### Task statement
Find the lines in the entries that follow where the word "infinity" occurs, and state how many there are, with no other words.

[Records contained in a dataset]

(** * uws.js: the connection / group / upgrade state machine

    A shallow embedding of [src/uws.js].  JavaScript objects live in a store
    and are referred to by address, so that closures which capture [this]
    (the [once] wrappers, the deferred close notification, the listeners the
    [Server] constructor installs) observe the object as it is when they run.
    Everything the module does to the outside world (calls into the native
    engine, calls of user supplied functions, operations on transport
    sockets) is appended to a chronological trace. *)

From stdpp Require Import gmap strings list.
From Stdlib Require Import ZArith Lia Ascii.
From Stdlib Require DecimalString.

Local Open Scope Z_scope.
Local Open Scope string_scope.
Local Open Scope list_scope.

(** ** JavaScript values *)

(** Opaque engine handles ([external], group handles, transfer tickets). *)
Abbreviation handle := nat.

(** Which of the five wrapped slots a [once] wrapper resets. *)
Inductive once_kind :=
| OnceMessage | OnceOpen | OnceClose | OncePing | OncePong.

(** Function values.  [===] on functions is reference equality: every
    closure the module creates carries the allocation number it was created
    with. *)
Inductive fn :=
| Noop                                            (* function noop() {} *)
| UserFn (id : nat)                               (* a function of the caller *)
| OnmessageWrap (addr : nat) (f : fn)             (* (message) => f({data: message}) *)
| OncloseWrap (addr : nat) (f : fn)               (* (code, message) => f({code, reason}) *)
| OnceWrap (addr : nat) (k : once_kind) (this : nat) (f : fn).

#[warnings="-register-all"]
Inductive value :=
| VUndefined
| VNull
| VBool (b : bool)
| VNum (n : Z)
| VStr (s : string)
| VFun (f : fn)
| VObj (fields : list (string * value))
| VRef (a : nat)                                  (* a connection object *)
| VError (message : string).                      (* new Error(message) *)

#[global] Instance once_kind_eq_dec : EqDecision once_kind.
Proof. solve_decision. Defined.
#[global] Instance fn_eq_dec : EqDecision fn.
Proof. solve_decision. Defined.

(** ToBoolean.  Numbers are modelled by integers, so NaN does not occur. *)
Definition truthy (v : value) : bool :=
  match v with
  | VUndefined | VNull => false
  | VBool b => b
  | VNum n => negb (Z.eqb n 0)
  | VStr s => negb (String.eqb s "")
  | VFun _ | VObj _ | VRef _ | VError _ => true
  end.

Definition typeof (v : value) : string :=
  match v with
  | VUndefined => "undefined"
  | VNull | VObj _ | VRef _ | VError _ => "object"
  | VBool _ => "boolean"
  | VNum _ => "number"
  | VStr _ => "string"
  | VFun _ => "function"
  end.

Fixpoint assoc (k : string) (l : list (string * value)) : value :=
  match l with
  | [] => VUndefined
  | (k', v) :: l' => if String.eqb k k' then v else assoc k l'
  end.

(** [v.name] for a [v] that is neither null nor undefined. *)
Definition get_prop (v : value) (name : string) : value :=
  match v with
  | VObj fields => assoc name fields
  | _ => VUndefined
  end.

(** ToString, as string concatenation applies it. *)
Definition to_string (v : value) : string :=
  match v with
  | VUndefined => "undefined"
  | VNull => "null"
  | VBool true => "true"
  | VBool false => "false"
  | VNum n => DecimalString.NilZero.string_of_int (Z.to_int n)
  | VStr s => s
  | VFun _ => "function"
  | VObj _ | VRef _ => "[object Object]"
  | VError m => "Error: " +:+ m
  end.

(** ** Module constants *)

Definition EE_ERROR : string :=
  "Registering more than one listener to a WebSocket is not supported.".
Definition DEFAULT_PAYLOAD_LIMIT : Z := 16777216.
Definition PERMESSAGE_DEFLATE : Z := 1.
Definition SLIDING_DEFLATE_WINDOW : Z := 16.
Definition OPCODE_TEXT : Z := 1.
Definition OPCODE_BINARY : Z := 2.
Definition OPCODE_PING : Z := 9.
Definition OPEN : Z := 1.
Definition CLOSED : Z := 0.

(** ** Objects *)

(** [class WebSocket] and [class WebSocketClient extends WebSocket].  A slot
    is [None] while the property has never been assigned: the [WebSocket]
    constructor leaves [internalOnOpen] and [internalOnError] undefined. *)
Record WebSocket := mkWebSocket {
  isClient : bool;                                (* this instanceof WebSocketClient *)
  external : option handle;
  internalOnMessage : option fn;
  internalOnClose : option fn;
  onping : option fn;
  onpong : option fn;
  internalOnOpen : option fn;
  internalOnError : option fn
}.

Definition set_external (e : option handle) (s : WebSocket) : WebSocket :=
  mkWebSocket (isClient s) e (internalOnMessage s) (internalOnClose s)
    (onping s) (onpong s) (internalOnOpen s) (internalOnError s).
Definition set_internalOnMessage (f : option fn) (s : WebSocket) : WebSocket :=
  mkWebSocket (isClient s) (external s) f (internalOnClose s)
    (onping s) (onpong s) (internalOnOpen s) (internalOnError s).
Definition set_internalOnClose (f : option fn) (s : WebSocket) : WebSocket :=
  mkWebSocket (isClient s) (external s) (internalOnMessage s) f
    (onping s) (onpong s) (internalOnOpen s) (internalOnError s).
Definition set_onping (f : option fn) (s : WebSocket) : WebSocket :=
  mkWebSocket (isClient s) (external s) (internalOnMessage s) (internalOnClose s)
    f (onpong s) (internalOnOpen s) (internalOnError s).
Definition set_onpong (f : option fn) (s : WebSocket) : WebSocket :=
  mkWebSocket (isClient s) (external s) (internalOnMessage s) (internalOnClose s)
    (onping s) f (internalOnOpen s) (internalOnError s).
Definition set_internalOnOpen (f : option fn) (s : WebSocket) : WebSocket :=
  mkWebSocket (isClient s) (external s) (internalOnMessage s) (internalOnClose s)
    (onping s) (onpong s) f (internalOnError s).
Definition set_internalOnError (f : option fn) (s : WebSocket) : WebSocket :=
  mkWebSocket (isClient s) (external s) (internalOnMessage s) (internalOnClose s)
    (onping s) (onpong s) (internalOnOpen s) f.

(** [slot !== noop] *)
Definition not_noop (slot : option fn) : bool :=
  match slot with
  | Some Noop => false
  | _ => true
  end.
---
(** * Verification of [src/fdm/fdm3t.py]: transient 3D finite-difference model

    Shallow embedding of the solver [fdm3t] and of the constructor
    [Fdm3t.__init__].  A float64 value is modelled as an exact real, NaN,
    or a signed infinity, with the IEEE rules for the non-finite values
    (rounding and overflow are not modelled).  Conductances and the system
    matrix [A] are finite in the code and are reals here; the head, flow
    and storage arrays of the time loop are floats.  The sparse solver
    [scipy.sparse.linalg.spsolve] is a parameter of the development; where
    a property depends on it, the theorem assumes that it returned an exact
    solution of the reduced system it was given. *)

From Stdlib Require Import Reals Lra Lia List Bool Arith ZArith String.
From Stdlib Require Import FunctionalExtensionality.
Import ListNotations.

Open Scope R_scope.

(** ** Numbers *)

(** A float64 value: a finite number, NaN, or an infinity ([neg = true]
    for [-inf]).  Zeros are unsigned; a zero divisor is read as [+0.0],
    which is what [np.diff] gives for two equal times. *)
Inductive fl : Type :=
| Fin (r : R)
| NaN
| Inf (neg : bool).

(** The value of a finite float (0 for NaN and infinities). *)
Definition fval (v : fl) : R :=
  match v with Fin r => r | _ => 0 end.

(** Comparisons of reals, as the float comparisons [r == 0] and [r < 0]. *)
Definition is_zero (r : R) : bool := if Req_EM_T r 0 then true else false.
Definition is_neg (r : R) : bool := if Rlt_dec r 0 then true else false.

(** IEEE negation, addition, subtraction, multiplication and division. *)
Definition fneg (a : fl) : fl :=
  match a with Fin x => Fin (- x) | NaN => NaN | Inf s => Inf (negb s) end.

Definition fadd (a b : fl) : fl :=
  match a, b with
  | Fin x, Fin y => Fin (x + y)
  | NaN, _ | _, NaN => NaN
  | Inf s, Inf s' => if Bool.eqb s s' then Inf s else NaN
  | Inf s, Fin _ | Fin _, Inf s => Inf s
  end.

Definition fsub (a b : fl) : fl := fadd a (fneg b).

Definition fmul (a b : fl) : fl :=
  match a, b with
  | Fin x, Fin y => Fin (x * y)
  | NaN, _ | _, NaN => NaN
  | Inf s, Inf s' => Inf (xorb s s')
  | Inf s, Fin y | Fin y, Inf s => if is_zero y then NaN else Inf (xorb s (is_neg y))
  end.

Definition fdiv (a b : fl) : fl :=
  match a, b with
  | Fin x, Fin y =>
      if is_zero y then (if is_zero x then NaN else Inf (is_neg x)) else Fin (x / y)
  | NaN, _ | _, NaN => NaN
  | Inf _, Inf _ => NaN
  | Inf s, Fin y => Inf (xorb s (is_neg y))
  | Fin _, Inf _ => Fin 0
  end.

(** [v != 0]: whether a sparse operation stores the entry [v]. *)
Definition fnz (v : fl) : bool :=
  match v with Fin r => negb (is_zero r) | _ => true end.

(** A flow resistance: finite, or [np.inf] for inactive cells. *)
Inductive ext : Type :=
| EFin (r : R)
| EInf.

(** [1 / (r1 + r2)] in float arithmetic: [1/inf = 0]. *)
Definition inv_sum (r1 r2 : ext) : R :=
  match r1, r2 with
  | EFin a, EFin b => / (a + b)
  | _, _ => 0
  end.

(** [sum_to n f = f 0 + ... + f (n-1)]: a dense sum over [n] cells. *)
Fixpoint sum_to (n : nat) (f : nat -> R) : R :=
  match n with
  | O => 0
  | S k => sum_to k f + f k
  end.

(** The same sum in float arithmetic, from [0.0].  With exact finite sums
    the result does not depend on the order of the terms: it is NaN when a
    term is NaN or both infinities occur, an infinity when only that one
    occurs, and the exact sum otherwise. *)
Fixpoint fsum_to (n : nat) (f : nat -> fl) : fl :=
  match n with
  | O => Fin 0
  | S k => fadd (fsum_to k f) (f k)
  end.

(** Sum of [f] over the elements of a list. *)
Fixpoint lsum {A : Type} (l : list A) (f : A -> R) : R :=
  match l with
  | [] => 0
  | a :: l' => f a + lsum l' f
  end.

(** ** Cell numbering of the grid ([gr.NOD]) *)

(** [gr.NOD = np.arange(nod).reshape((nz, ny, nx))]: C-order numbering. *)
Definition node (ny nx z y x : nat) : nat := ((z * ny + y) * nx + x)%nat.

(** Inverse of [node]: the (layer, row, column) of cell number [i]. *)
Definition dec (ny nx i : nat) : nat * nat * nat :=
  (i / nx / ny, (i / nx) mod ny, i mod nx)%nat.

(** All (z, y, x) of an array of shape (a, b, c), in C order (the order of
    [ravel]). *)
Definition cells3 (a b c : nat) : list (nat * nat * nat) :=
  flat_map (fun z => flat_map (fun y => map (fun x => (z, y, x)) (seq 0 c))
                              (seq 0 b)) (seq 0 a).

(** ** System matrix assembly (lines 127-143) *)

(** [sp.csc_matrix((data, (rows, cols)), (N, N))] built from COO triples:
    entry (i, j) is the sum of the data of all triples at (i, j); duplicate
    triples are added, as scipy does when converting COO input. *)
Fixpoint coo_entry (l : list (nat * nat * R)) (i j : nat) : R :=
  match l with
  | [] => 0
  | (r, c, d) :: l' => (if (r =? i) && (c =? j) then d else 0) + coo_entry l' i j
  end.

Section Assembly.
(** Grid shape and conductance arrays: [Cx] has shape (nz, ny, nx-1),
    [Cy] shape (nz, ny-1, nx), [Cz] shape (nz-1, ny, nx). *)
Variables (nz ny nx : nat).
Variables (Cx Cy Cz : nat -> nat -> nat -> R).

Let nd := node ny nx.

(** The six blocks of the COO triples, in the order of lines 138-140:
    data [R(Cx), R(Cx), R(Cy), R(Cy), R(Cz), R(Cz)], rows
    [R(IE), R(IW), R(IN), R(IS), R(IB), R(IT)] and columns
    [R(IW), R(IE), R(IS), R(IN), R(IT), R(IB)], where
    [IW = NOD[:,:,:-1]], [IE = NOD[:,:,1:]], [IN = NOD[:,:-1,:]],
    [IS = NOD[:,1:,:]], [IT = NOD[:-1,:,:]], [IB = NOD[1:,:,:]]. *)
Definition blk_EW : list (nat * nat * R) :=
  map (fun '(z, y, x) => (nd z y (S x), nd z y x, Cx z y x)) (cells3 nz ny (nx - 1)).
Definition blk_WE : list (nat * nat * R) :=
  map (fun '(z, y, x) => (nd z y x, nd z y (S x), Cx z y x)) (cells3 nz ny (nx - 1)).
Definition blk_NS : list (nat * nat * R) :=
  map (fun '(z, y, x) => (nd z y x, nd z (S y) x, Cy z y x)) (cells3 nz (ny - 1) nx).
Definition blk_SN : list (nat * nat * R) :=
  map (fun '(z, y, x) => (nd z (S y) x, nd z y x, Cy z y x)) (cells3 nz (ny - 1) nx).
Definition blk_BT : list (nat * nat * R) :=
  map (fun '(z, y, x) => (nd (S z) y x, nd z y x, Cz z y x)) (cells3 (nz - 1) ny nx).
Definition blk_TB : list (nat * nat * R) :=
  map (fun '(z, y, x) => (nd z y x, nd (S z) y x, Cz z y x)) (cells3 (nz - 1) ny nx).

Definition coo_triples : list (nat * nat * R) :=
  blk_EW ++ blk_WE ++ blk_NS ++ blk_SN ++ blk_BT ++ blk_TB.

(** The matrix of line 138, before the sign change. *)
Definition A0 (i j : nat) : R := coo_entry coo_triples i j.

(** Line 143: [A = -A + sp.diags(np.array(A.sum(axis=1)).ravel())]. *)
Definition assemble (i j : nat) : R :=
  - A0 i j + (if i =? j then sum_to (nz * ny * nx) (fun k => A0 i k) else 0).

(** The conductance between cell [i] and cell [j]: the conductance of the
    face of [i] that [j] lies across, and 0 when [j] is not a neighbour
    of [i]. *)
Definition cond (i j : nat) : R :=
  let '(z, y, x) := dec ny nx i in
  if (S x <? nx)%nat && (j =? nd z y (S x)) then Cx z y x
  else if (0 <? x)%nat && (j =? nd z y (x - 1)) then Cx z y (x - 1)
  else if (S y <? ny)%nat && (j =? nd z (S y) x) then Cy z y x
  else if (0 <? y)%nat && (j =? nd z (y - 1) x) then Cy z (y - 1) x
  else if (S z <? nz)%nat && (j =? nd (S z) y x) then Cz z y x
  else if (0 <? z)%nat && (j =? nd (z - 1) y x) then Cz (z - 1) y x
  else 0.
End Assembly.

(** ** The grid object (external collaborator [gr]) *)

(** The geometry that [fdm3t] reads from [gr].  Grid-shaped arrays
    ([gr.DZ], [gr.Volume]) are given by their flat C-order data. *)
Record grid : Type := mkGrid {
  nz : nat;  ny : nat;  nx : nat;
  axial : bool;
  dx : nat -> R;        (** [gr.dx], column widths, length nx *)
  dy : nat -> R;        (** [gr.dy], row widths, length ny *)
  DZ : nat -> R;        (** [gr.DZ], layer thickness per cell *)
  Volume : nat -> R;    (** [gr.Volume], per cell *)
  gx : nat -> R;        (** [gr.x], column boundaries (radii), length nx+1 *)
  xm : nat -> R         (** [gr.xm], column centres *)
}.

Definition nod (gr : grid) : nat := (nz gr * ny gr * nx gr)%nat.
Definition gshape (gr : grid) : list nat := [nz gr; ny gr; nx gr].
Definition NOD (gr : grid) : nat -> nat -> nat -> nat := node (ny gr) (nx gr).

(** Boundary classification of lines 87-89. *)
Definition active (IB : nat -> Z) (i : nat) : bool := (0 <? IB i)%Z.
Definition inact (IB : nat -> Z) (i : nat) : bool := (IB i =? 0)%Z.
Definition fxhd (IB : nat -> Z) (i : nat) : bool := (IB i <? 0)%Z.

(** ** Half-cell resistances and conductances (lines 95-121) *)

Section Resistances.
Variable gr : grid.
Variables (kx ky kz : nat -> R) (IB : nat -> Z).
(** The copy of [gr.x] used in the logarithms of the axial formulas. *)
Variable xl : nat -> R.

### Written answer
3